El concierto, marcado por un repertorio en el que incluyen ligeros cambios y alteraciones en el orden de los temas, se abrió con dos dianas que mejor hubiesen estado al final, en lugar de baladas a deshora como Wichita Lineman, una versión de Jimmy Webb y Patience, ambas con Slash a la acústica. Fueron Welcome To The Jungle y Mr Bronwstone las que enardecieron los ánimos en la apertura, poco después mantenidos con Out Ta Get Me. El octavo tema, Live And Let Die, versión de Wings, volvió a espabilar al público, mantenido arriba con You Could Be Mine y ya sacando los móviles y ardiente con otra versión, la de Knockin’ On Heaven’s Door de Dylan. Justo después, en Hard Skool, Axl se puso a gritar, lo que siguió haciendo en Yesterdays. Y sí, si iniciaba el bramido desde cero tomando aire lograba subir, aunque se ignora si había más intención que demostrar que aún podía hacerlo. El público, con mucha camiseta mostrando adhesión a la banda, respetuoso, empático y dispuesto a rentabilizar la inversión de la entrada, lo puso todo de sí, pero el concierto no logró levantarlo de los asientos más que en puntuales ocasiones. La bola nunca cogió velocidad en la pendiente, el alud no se produjo y el show fue una meseta mantenida con algunos picos: la euforia sí fue suministrada con minimalismo.

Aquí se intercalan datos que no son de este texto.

(** The last [width] decimal digits of [n]: the zero-padded rendering of
    [n] when [0 <= n < 10 ^ width]. *)
Fixpoint padded (width : nat) (n : Z) : string :=
  match width with
  | O => EmptyString
  | S w => padded w (n / 10) ++ String (digitChar (n mod 10)) EmptyString
  end.

(** The value of a character as a digit in the given radix (10 or 16). *)
Definition digitOf (radix : Z) (c : ascii) : option Z :=
  let n := code c in
  let v := if (48 <=? n) && (n <=? 57) then n - 48
           else if (97 <=? n) && (n <=? 102) then n - 87
           else if (65 <=? n) && (n <=? 70) then n - 55
           else 99 in
  if v <? radix then Some v else None.

(** The longest prefix of digits, read in [radix], with the digits seen so
    far in [acc]; [None] when there has been no digit at all. *)
Fixpoint digitsPrefix (radix : Z) (s : string) (acc : option Z) : option Z :=
  match s with
  | EmptyString => acc
  | String c rest =>
      match digitOf radix c with
      | Some v =>
          digitsPrefix radix rest
            (Some (match acc with Some a => a * radix + v | None => v end))
      | None => acc
      end
  end.

(** White space and line terminators among the code units below 256. *)
Definition isWhite (c : ascii) : bool :=
  let n := code c in
  ((9 <=? n) && (n <=? 13)) || (n =? 32) || (n =? 160).

Fixpoint trimStart (s : string) : string :=
  match s with
  | EmptyString => EmptyString
  | String c rest => if isWhite c then trimStart rest else s
  end.

(** [parseInt(s)] with no radix argument: leading white space is skipped, a
    sign is read, a [0x]/[0X] prefix selects radix 16, the longest prefix of
    digits is the value, and a string without any digit gives [NaN]. *)
Definition parseInt (s : string) : number :=
  let s := trimStart s in
  let '(sign, s) :=
    match s with
    | String "-" rest => (-1, rest)
    | String "+" rest => (1, rest)
    | _ => (1, s)
    end in
  let '(radix, s) :=
    match s with
    | String "0" (String "x" rest) => (16, rest)
    | String "0" (String "X" rest) => (16, rest)
    | _ => (10, s)
    end in
  match digitsPrefix radix s None with
  | Some v => Num (sign * v)
  | None => NaN
  end.

(** [a % k] on integers: the remainder takes the sign of [a]. *)
Definition remBy (a : number) (k : Z) : number :=
  match a with
  | Num x => Num (Z.rem x k)
  | NaN => NaN
  end.

(** [a.toString()] for a number of the model. *)
Definition numberToString (a : number) : string :=
  match a with
  | Num z => toString z
  | NaN => "NaN"
  end.

(** [s.padStart(2, '0')] *)
Definition padStart2 (s : string) : string :=
  match s with
  | EmptyString => "00"
  | String c EmptyString => String "0" s
  | _ => s
  end.

Fixpoint trimEnd (s : string) : string :=
  match s with
  | EmptyString => EmptyString
  | String c rest =>
      match trimEnd rest with
      | EmptyString => if isWhite c then EmptyString else String c EmptyString
      | kept => String c kept
      end
  end.

(** [s.trim()] *)
Definition trim (s : string) : string := trimEnd (trimStart s).

(** The value of a string of decimal digits that follows the digits of
    value [acc] (auxiliary, for the proofs about [parseInt]). *)
Fixpoint decimalValue (d : Decimal.uint) (acc : Z) : Z :=
  match d with
  | Decimal.Nil => acc
  | Decimal.D0 r => decimalValue r (acc * 10 + 0)
  | Decimal.D1 r => decimalValue r (acc * 10 + 1)
  | Decimal.D2 r => decimalValue r (acc * 10 + 2)
  | Decimal.D3 r => decimalValue r (acc * 10 + 3)
  | Decimal.D4 r => decimalValue r (acc * 10 + 4)
  | Decimal.D5 r => decimalValue r (acc * 10 + 5)
  | Decimal.D6 r => decimalValue r (acc * 10 + 6)
  | Decimal.D7 r => decimalValue r (acc * 10 + 7)
  | Decimal.D8 r => decimalValue r (acc * 10 + 8)
  | Decimal.D9 r => decimalValue r (acc * 10 + 9)
  end.

(** ** Arrays *)

(** [l.slice(start, end)], with negative indices counted from the end. *)
Definition slice {A : Type} (start stop : Z) (l : list A) : list A :=
  let len := Z.of_nat (List.length l) in
  let k := if start <? 0 then Z.max (len + start) 0 else Z.min start len in
  let final := if stop <? 0 then Z.max (len + stop) 0 else Z.min stop len in
  firstn (Z.to_nat (final - k)) (skipn (Z.to_nat k) l).

(** [l.slice(start)] *)
Definition sliceFrom {A : Type} (start : Z) (l : list A) : list A :=
  slice start (Z.of_nat (List.length l)) l.

Section Sort.
Context {A : Type} (compareFn : A -> A -> number).

(** The comparator puts [a] after [b] when its result is positive; a
    result of [0] or [NaN] leaves the two in their order. *)
Definition sortsAfter (a b : A) : bool :=
  match compareFn a b with
  | Num v => 0 <? v
  | NaN => false
  end.

Fixpoint insertSorted (x : A) (l : list A) : list A :=
  match l with
  | [] => [x]
  | y :: rest =>
      if sortsAfter x y then y :: insertSorted x rest else x :: l
  end.

(** [l.sort(compareFn)]: the stable sort, which a consistent comparator
    determines uniquely. *)
Definition sort (l : list A) : list A := fold_right insertSorted [] l.
End Sort.

(** ** Date *)

Definition msPerDay : Z := 86400000.

Definition Day (t : Z) : Z := t / msPerDay.
Definition TimeWithinDay (t : Z) : Z := t mod msPerDay.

Por lo demás, los visuales tampoco tuvieron historia, reflejando en imágenes lo que las canciones explicaban. En Chinese Democracy había muñecos rojos aplastados por un martillo, en Civil War calaveras, disparos, tanque y ruinas y lluvia en November Rain. Y así sucesivamente. Siempre mejor reiterar para despejar dudas, deben pensar los californianos. Antes de November Rain, un pico del concierto, sonó Sweet Child o’ Mine, otro, y faltando casi 10 piezas para el final se aventuró un sprint hacia la gloria que se convirtió en un paseo hacia la abulia pautado con un repertorio de bajones al que sólo aupó la versión de Down On The Farm de los UK Subs cantada por Duff McKagan, un histórico del grupo. En la penúltima pieza hasta se marcaron un medio tiempo, Estranged, con solo de piano para que las sillas siguiesen acogiendo a los espectadores y en la pista se iniciase el camino de salida. Tras tres horas de música el concierto concluyó dejando patente que ni Axl ni Slash han leído a Gracián con aquello de la brevedad y la concisión.